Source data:
BEGIN
(* ===== verification/MfsTrans.v ===== *)
(** * Transactions (hal_mfs.c)

    [pending]: the records of the open transaction lie behind the log, their headers
    not sealed.  The commit seals them from the last to the first, so that a power
    failure leaves all of them or none. *)

From S2P Require Import Prelude CInt Words Crc16 Flash Mfs MfsLog MfsWp MfsBank MfsDisk MfsGc MfsScan MfsMount MfsOps.
#[local] Open Scope Z_scope.
#[local] Existing Instances mfs_ret mfs_bind.

(** ** Records in a row *)

Fixpoint unsealed_at (m : Z -> Z) (o : Z) (P : list entry) : Prop :=
  match P with
  | [] => True
  | e :: P => bytes_at m o (esize e) = raw e /\ unsealed_at m (o + esize e) P
  end.

Fixpoint sealed_at (m : Z -> Z) (o : Z) (P : list entry) : Prop :=
  match P with
  | [] => True
  | e :: P => bytes_at m o (esize e) = enc e /\ sealed_at m (o + esize e) P
  end.

Fixpoint ops_at (o : Z) (P : list entry) : list mfs_transaction_op_t :=
  match P with
  | [] => []
  | e :: P => TrOp o (Z.of_nat (length e.2)) e.1 :: ops_at (o + esize e) P
  end.

(** The order of the commit. *)
Fixpoint seal (m : Z -> Z) (o : Z) (P : list entry) : Z -> Z :=
  match P with
  | [] => m
  | e :: P => upd (seal m (o + esize e) P) o magic
  end.

Lemma lsize_nil : lsize [] = 0.
Proof. reflexivity. Qed.

Lemma unsealed_at_agree m m' P : forall o, agree m m' o (o + lsize P) -> unsealed_at m o P -> unsealed_at m' o P.
Proof.
  induction P as [|e P IH]; intros o Ha; [auto|]. rewrite lsize_cons in Ha. pose proof (lsize_nonneg P). pose proof (esize_bound e).
  intros [E HP]. split; [rewrite (agree_bytes _ _ _ _ _ _ Ha) by lia; exact E|].
  apply IH; [apply (agree_sub _ _ _ _ _ _ Ha); lia|exact HP].
Qed.

Lemma unsealed_at_snoc m e P : forall o,
  unsealed_at m o P -> bytes_at m (o + lsize P) (esize e) = raw e -> unsealed_at m o (P ++ [e]).
Proof.
  induction P as [|x P IH]; intros o H E; cbn [app unsealed_at].
  - rewrite lsize_nil, Z.add_0_r in E. auto.
  - destruct H as [H1 H2]. split; [exact H1|]. apply IH; [exact H2|]. rewrite lsize_cons, Z.add_assoc in E. exact E.
Qed.

Lemma ops_at_snoc e P : forall o, ops_at o (P ++ [e]) = ops_at o P ++ [TrOp (o + lsize P) (Z.of_nat (length e.2)) e.1].
Proof.
  induction P as [|x P IH]; intros o; cbn [app ops_at]; [rewrite lsize_nil, Z.add_0_r; reflexivity|].
  rewrite IH, lsize_cons, Z.add_assoc. reflexivity.
Qed.

Lemma ops_at_length P : forall o, length (ops_at o P) = length P.
Proof. induction P as [|e P IH]; intros o; cbn; [reflexivity|]. rewrite IH. reflexivity. Qed.

Lemma seal_out m P : forall o a, ~ o <= a < o + lsize P -> seal m o P a = m a.
Proof.
  induction P as [|e P IH]; intros o a Ha; cbn [seal]; [reflexivity|]. rewrite lsize_cons in Ha.
  pose proof (lsize_nonneg P). pose proof (esize_bound e). rewrite upd_out by (change (length magic) with 8%nat; lia). apply IH. lia.
Qed.

Lemma magic_bytes : Forall is_byte magic.
Proof. apply Forall_app_2; apply le_bytes_range. Qed.

Lemma seal_bytes m P : bytes_of m -> forall o, bytes_of (seal m o P).
Proof. intros Hm. induction P as [|e P IH]; intros o; cbn [seal]; [exact Hm|]. apply bytes_of_upd; [apply IH|apply magic_bytes]. Qed.

Lemma sealed_at_agree m m' P : forall o, agree m m' o (o + lsize P) -> sealed_at m o P -> sealed_at m' o P.
Proof.
  induction P as [|e P IH]; intros o Ha; [auto|]. rewrite lsize_cons in Ha. pose proof (lsize_nonneg P). pose proof (esize_bound e).
  intros [E HP]. split; [rewrite (agree_bytes _ _ _ _ _ _ Ha) by lia; exact E|].
  apply IH; [apply (agree_sub _ _ _ _ _ _ Ha); lia|exact HP].
Qed.

Lemma seal_sealed m P : forall o, unsealed_at m o P -> sealed_at (seal m o P) o P.
Proof.
  induction P as [|e P IH]; intros o H; [exact I|]. destruct H as [E H]. pose proof (lsize_nonneg P). pose proof (esize_bound e).
  cbn [seal sealed_at]. split.
  - apply sealed_raw. rewrite <- E. apply bytes_at_ext. intros a Ha. apply seal_out. lia.
  - apply (sealed_at_agree (seal m (o + esize e) P)); [apply agree_upd; change (length magic) with 8%nat; lia|apply IH, H].
Qed.

(** What the first header shows before it is sealed. *)
Lemma raw_head m o e : 1 <= e.1 <= 32 -> bytes_at m o (esize e) = raw e -> (forall a, o <= a < o + 8 -> m a = 255) /\ m (o + 8) <> 255.
Proof.
  intros Hid E. pose proof (esize_bound e) as Hs.
  assert (Hat : forall i, (i < 16)%nat -> raw e !! i = Some (m (o + Z.of_nat i))) by (intros i Hi; rewrite <- E; apply bytes_at_lookup; lia).
  split.
  - intros a Ha. specialize (Hat (Z.to_nat (a - o)) ltac:(lia)). unfold raw in Hat.
    rewrite lookup_app_l in Hat by (rewrite length_replicate; lia). rewrite lookup_replicate_2 in Hat by lia.
    injection Hat as Hat. rewrite Hat. f_equal. lia.
  - specialize (Hat 8%nat ltac:(lia)). change (raw e !! 8%nat) with (Some (e.1 mod 256)) in Hat. injection Hat as Hat.
    change (Z.of_nat 8) with 8 in Hat. rewrite <- Hat, Z.mod_small; lia.
Qed.

(** A record that is to be erased is there when its turn comes. *)
Fixpoint ops_ok (M : records) (P : list entry) : Prop :=
  match P with
  | [] => True
  | e :: P => (e.2 = [] -> M !! Z.to_nat (e.1 - 1) <> Some None) /\ ops_ok (rstep M e) P
  end.

Lemma ops_ok_snoc P e : forall M,
  ops_ok M P -> (e.2 = [] -> foldl rstep M P !! Z.to_nat (e.1 - 1) <> Some None) -> ops_ok M (P ++ [e]).
Proof. induction P as [|x P IH]; intros M H He; cbn in *; [auto|]. destruct H. auto. Qed.

Section Trans.
Context {F : Type} `{BF : BaseFlash F} `{FL : !FlashLaws F}.
Context (cfg : MFSConfig) (desc : flash_descriptor_t) (pos : mfs_bank_t -> nat -> Z).
Context `{G : !Geometry cfg desc pos}.

#[local] Abbreviation wp := (wp cfg desc).
#[local] Abbreviation kept := (kept cfg).
#[local] Abbreviation base := (base pos).
#[local] Abbreviation lim := (lim cfg pos).
#[local] Abbreviation bank_range := (bank_range cfg desc pos).
#[local] Abbreviation disk := (disk cfg pos).
#[local] Abbreviation live_bank := (live_bank cfg pos).
#[local] Abbreviation clean := (clean cfg pos).

Record pending (d : MFSDriver) (m : Z -> Z) (M : records) (P : list entry) (budget : Z) : Prop := {
  pd_ops : m_tr_ops d = ops_at (m_next d) P;
  pd_next : m_tr_next d = m_next d + lsize P;
  pd_limit : m_tr_limit d = m_tr_next d + budget;
  pd_budget : 0 <= budget /\ m_tr_limit d + 16 <= lim (m_bank d);
  pd_raw : unsealed_at m (m_next d) P;
  pd_erased : erased_in m (m_tr_next d) (lim (m_bank d));
  pd_entries : Forall entry_ok P;
  pd_present : ops_ok M P
}.

(** Without the first header, what is behind the log does not count. *)
Lemma pending_disk d m m' M L P budget :
  live_bank d m M L -> pending d m M P budget -> P <> [] -> bytes_of m' ->
  (forall a, ~ m_next d <= a < lim (m_bank d) -> m' a = m a) -> m' (m_next d + 7) = m (m_next d + 7) ->
  m' (m_next d + 8) = m (m_next d + 8) -> disk m' M.
Proof.
  intros H HP Hne Hby Ha E7 E8. destruct P as [|e P]; [congruence|]. pose proof (pd_raw _ _ _ _ _ HP) as [Er _].
  pose proof (pd_entries _ _ _ _ _ HP) as He. apply Forall_cons in He as [He _]. destruct (raw_head _ _ _ (proj1 He) Er) as [R1 R2].
  pose proof (pd_next _ _ _ _ _ HP) as En. rewrite lsize_cons in En. pose proof (pd_limit _ _ _ _ _ HP). pose proof (pd_budget _ _ _ _ _ HP).
  pose proof (lsize_nonneg P). pose proof (esize_bound e).
  apply (tail_disk cfg desc pos d m _ M L H Ha). apply (unsealed_tail cfg pos _ _ _ 7); [exact Hby|lia|congruence|lia|].
  change (Z.of_nat 7) with 7. rewrite E7. apply R1. lia.
Qed.

Lemma pending_disk_now d m M L P budget : live_bank d m M L -> pending d m M P budget -> bytes_of m -> disk m M.
Proof.
  intros H HP Hby. destruct P as [|e P].
  - apply (clean_disk cfg desc pos d m M L H). unfold MfsDisk.clean. pose proof (pd_erased _ _ _ _ _ HP) as He.
    rewrite (pd_next _ _ _ _ _ HP), lsize_nil, Z.add_0_r in He. exact He.
  - apply (pending_disk d m m M L (e :: P) budget); auto.
Qed.

(** *** Recording *)

Lemma recording_disk d m M L P budget id bs j :
  live_bank d m M L -> pending d m M P budget -> bytes_of m -> entry_ok (id, bs) -> esize (id, bs) <= budget ->
  disk (upd m (m_tr_next d + 8) (take j (body id bs ++ bs))) M.
Proof.
  intros H HP Hby He Hb. pose proof (pd_next _ _ _ _ _ HP) as En. pose proof (pd_limit _ _ _ _ _ HP) as El. pose proof (pd_budget _ _ _ _ _ HP) as Hlim.
  pose proof (size_parts id bs) as Hs. pose proof (take_length_le j (body id bs ++ bs)) as Ht. pose proof (esize_bound (id, bs)).
  destruct P as [|e P].
  - rewrite lsize_nil, Z.add_0_r in En. rewrite En. apply (writing_disk cfg desc pos d m M L); try assumption; try lia.
    unfold MfsDisk.clean. rewrite <- En. apply HP.
  - rewrite lsize_cons in En. pose proof (lsize_nonneg P). pose proof (esize_bound e).
    apply (pending_disk d m _ M L (e :: P) budget H HP); try discriminate.
    + apply bytes_of_upd; [exact Hby|]. apply Forall_take, Forall_app_2; [apply body_bytes|apply He].
    + intros a Ha. apply upd_out. lia.
    + apply upd_out. lia.
    + apply upd_out. lia.
Qed.

Lemma recorded d d' m M L P budget id bs :
  live_bank d m M L -> pending d m M P budget -> entry_ok (id, bs) -> esize (id, bs) <= budget ->
  (bs = [] -> foldl rstep M P !! Z.to_nat (id - 1) <> Some None) ->
  m_bank d' = m_bank d -> m_counter d' = m_counter d -> m_next d' = m_next d -> m_used d' = m_used d -> m_descs d' = m_descs d ->
  m_tr_next d' = m_tr_next d + esize (id, bs) -> m_tr_limit d' = m_tr_limit d ->
  m_tr_ops d' = m_tr_ops d ++ [TrOp (m_tr_next d) (Z.of_nat (length bs)) id] ->
  live_bank d' (unsealed m (m_tr_next d) id bs) M L /\
  pending d' (unsealed m (m_tr_next d) id bs) M (P ++ [(id, bs)]) (budget - esize (id, bs)).
Proof.
  intros H HP He Hb Hpres E1 E2 E3 E4 E5 E6 E7 E8. pose proof (pd_next _ _ _ _ _ HP) as En. pose proof (pd_limit _ _ _ _ _ HP) as El.
  pose proof (pd_budget _ _ _ _ _ HP) as Hlim. pose proof (size_parts id bs) as Hs. pose proof (lsize_nonneg P). pose proof (esize_bound (id, bs)).
  assert (Hl : live_bank d (unsealed m (m_tr_next d) id bs) M L).
  { apply (live_agree cfg desc pos d m _ M L H). intros a Ha. apply upd_out. lia. }
  assert (Her : erased_in m (m_tr_next d) (m_tr_next d + esize (id, bs))) by (intros a Ha; apply (pd_erased _ _ _ _ _ HP); lia).
  split; [destruct Hl; constructor; rewrite ?E1, ?E2, ?E3, ?E4, ?E5; assumption|].
  constructor; rewrite ?E1, ?E3, ?E6, ?E7, ?E8, ?lsize_app, ?lsize_cons, ?lsize_nil.
  - rewrite ops_at_snoc, (pd_ops _ _ _ _ _ HP), En. reflexivity.
  - lia.
  - lia.
  - lia.
  - apply unsealed_at_snoc; [|rewrite <- En; apply raw_bytes, Her].
    apply (unsealed_at_agree m); [apply agree_upd; lia|apply HP].
  - intros a Ha. unfold unsealed. rewrite upd_out by lia. apply (pd_erased _ _ _ _ _ HP). lia.
  - apply Forall_app_2; [apply HP|constructor; [exact He|constructor]].
  - apply ops_ok_snoc; [apply HP|exact Hpres].
Qed.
END
# EXERCISE REQUIREMENTS
Copy out every line in the records where the word "behind" is found.

# EXPECTED ANSWER
    [pending]: the records of the open transaction lie behind the log, their headers
(** Without the first header, what is behind the log does not count. *)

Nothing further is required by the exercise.